PROBLEM STATEMENT: The reply should be a single number: the count of lines below that contain the word "Hend".

SOURCE MATERIAL:

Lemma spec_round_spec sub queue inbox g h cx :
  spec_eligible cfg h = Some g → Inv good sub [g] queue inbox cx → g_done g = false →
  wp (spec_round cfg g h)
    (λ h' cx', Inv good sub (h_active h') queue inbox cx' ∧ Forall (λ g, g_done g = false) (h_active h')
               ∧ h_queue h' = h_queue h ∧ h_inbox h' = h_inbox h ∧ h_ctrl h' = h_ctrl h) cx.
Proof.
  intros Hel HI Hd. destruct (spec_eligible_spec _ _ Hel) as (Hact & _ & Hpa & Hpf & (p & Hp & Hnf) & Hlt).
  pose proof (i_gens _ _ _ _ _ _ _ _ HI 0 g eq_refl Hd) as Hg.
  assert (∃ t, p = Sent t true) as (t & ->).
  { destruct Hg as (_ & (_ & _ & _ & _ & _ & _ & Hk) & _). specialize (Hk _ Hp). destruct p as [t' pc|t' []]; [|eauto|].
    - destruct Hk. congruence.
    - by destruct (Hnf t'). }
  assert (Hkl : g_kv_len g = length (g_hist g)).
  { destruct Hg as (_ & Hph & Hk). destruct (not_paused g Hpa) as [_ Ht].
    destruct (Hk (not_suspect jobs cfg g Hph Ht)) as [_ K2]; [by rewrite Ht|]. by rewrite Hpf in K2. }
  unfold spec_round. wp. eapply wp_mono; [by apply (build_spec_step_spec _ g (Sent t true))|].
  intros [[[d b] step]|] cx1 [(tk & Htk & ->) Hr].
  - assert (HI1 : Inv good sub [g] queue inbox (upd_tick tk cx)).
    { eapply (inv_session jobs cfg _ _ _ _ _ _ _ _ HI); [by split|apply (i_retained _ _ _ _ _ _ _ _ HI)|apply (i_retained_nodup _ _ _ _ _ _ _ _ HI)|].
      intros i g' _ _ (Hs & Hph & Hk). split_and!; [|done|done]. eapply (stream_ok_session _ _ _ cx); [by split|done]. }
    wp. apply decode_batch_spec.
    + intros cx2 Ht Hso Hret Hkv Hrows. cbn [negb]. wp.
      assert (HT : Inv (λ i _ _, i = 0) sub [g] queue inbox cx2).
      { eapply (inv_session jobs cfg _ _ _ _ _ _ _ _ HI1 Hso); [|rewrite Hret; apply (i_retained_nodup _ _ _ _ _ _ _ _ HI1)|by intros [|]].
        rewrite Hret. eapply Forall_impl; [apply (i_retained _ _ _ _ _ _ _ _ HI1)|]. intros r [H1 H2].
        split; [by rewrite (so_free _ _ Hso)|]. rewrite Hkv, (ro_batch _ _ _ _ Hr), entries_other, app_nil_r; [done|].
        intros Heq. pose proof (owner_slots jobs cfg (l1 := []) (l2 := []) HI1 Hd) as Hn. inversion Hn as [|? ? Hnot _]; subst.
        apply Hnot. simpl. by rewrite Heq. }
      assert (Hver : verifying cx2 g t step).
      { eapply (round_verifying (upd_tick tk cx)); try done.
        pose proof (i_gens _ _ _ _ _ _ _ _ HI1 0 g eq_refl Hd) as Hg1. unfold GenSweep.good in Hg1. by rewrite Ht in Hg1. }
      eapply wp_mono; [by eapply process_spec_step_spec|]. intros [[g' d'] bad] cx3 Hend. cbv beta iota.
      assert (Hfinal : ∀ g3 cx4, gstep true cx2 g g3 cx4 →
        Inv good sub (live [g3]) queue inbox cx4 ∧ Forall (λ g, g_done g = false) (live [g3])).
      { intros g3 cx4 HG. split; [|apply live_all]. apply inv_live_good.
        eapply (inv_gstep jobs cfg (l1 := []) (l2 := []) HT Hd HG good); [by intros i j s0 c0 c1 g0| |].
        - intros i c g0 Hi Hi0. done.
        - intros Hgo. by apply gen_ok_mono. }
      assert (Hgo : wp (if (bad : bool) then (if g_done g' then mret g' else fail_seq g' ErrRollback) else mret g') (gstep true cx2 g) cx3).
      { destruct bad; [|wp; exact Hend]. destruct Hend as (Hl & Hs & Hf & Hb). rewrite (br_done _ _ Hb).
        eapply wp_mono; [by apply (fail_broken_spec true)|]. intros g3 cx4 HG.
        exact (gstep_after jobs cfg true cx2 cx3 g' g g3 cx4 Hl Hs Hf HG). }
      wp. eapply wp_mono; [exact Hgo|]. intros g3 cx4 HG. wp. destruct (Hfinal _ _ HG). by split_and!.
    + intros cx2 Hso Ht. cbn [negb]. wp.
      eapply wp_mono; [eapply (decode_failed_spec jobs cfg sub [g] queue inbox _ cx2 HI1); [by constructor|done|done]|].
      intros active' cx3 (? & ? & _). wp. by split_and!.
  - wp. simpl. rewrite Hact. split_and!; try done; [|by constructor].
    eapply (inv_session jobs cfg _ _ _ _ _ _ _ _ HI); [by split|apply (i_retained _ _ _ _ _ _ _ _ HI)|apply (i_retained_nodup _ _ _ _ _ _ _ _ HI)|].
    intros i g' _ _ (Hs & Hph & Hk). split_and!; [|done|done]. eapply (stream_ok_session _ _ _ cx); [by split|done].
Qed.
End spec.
---
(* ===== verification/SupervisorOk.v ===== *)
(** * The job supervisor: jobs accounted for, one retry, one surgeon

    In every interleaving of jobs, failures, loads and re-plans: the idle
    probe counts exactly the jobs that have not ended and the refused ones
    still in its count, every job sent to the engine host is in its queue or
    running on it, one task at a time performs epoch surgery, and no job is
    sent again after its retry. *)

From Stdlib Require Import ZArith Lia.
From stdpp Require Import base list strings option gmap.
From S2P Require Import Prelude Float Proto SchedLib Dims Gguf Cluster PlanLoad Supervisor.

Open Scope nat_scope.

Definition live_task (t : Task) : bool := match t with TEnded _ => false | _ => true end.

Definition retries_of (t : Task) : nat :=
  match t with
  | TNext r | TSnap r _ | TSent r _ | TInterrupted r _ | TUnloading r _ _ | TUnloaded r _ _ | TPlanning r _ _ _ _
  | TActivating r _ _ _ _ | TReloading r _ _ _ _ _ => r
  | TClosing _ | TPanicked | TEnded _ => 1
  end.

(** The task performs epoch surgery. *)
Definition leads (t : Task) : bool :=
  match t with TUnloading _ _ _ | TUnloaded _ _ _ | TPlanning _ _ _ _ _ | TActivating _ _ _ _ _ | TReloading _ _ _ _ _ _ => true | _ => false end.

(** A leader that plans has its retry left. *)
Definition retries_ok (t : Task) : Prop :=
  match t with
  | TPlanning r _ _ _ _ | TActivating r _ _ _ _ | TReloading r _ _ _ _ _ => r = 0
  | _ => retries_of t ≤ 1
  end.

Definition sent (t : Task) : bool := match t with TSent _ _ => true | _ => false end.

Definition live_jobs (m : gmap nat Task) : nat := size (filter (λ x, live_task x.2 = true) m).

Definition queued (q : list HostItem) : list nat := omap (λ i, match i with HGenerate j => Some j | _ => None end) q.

RESPONSE AREA: 2